My guess would be something in glib has changed, and that's broken some assumption that nip2 is making about ordering. It's odd I've not seen this in Ubuntu.

I have:

$ pkg-config glib-2.0 --modversion
2.58.1

I'll try fedora28 in docker and see if I can make it happen there.

[mhirsch]

I have

$ pkg-config glib-2.0 --modversion 2.58.1

On Fedora 29.

Thanks for looking into this!

[jcupitt]

I made a debug nip2 for fedora28:

https://github.com/jcupitt/docker-builds/tree/master/nip2-fedora28

I see:

# gdb nip2
(gdb) run
(nip2:23): GLib-GObject-CRITICAL **: 13:27:22.769: g_value_get_pointer: assertion 'G_VALUE_HOLDS_POINTER (value)' failed

Program received signal SIGSEGV, Segmentation fault.
0x000000000043a255 in icontainer_real_child_remove (parent=0xa75400, child=0x0)
    at icontainer.c:645
645     iContainerClass *icontainer_child_class = ICONTAINER_GET_CLASS( child );

So I see the problem, I have a debugger, and I have symbols!

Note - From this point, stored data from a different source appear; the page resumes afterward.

Lemma convert_refines fuel : calls_refine fuel.
Proof.
  induction fuel as [|fuel IH]; intros n depth d st eoc inp s a Hrep Hd Hn Hok Hsz; [done|].
  rewrite convert_step. cbn [cbs_convert_ber fst snd].
  destruct (Z.gtb_spec depth kMaxDepth); [lia|]. destruct (Zlen inp >? 0).
  2:{ destruct eoc; [done|]. exists []. rewrite sp_append_nil. split_and!; [done|done|]. intros sz Hs _. done. }
  destruct (if eoc then cbs_get_eoc inp else (None, inp)) as [[u|] r].
  { exists []. rewrite sp_append_nil. split_and!; [done|done|]. intros sz Hs _. done. }
  unfold st_bind at 1. rewrite on_in_eq.
  destruct (CBS_get_any_ber_asn1_element inp) as [[e|] inp1] eqn:He; [|done]. cbn [fst snd].
  destruct (element_facts _ _ _ Hok Hsz He) as (Hok1 & Hsz1 & Ht & Hc).
  pose proof (one_refines fuel n depth d st e inp1 s a IH Hrep Hd Hn Hok1 Hsz1 Ht Hc) as Hone.
  unfold st_bind. destruct (convert_element _ d st e (inp1, s)) as [[u|] [inp2 s2]]; cbn [refines] in Hone.
  - destruct Hone as (piece & Hp & Hrep2 & Hf2). rewrite Hp. cbn [mbind option_bind].
    destruct (element_sound _ _ _ _ _ _ _ _ (convert_sound fuel) Hok Hsz He Hp) as (x & _ & -> & _).
    apply bytes_ok_app in Hok as [_ Hok]. rewrite Zlen_app in Hsz. pose proof (Zlen_nonneg (enc x)).
    pose proof (IH n depth d st eoc inp2 s2 _ Hrep2 ltac:(by rewrite sp_append_length) Hn Hok ltac:(lia)) as Hr.
    destruct (cbs_convert_ber fuel d st eoc depth (inp2, s2)) as [[u'|] [r' s3]]; cbn [refines] in *.
    + destruct Hr as (out & -> & Hrep3 & Hf3). exists (piece ++ out). rewrite <- sp_append_app, Zlen_app.
      split_and!; [done|done|]. intros sz Hs Hl. pose proof (Zlen_nonneg out).
      apply Hf3; [apply Hf2; [done|lia]|rewrite sp_append_size; lia].
    + intros out rest ([o r2] & Ho & [= <- <-])%bind_Some Hfit. apply (Hr _ _ Ho).
      rewrite sp_append_size. rewrite Zlen_app in Hfit. pose proof (Zlen_nonneg o).
      apply Hf2; [|lia]. eapply fits_mono; [exact Hfit|lia].
  - intros out rest ([piece r1] & Hp & ([o r2] & Ho & [= <- <-])%bind_Some)%bind_Some Hfit.
    
    apply (Hone _ _ Hp). rewrite Zlen_app in Hfit. pose proof (Zlen_nonneg o). eapply fits_mono; [exact Hfit|lia].
Qed.

Lemma convert_iff inp out rest :
  bytes_ok inp -> Zlen inp <= SIZE_MAX ->
  convert (S (length inp)) 128 0 false inp = Some (out, rest) <->
  rest = [] /\ exists l, Forall (ber_tree 128) l /\ inp = enc_all l /\ to_der_all 0 l = Some out.
Proof.
  intros Hok Hsz. split.
  - intros Hc. apply convert_sound in Hc as (l & Hl & Hi & Hr & Hd); [|done..]. rewrite Hr, app_nil_r in Hi by done.
    split; [by apply Hr|by exists l].
  - intros (-> & l & Hl & -> & Hd).
    pose proof (convert_complete (S (length (enc_all l))) 128 0 false l [] out Hl ltac:(done) ltac:(lia)) as Hc.
    rewrite app_nil_r in Hc. by apply Hc.
Qed.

I'll see if I can find the cause.

[jcupitt]

I think I've fixed it -- I was being lazy in icontainer and declaring a signal as taking a pointer argument, when actually it was an object. This is harmless on Ubuntu, but it seems Fedora has configured gobject with some extra run-time type checks that flag this and NULL out pointers, causing the crash. This branch now works for me in that docker container anyway,

I'm not sure where to apply this patch. It could potentially be pushed out all the way back to 8.5. What do you think, @bgilbert?

[mhirsch]

That's great news! After applying this patch is it possible to open an image in nip2? I wonder if there are similar pointer/object declarations, since I encountered other crashes after modifying that function to ignore null pointers.

[jcupitt]

I searched for similar problems and fixed them all, but you're right, I didn't actually test opening an image (duh).

I'll have a go.

[jcupitt]

Yes, it loads images fine \o/

[jcupitt]

OK, merged to master, I'll put out 8.7.1 with this fix in a few days. We can backport easily if necessary. Thank you for opening the issue!

[mhirsch]

Thank you for fixing it! :1st_place_medal:

[bgilbert]

@jcupitt Thanks for tracking this down! I can apply 3caba997b63b9514ae89b242e144ee75d0659494 in the 8.6.0 packaging for Fedora 28 and 29.

[jcupitt]

@bgilbert should I make an official 8.6.1 with this fix, or is it simpler to just patch your 8.6.0?

[bgilbert]

@jcupitt Either way is fine with me.

[bgilbert]

Update submitted: https://bodhi.fedoraproject.org/updates/FEDORA-2019-a60176d4e5 https://bodhi.fedoraproject.org/updates/FEDORA-2019-ef8c84b6a6

[jcupitt]

nip2-8.7.1 released with this fix. Thanks again everyone.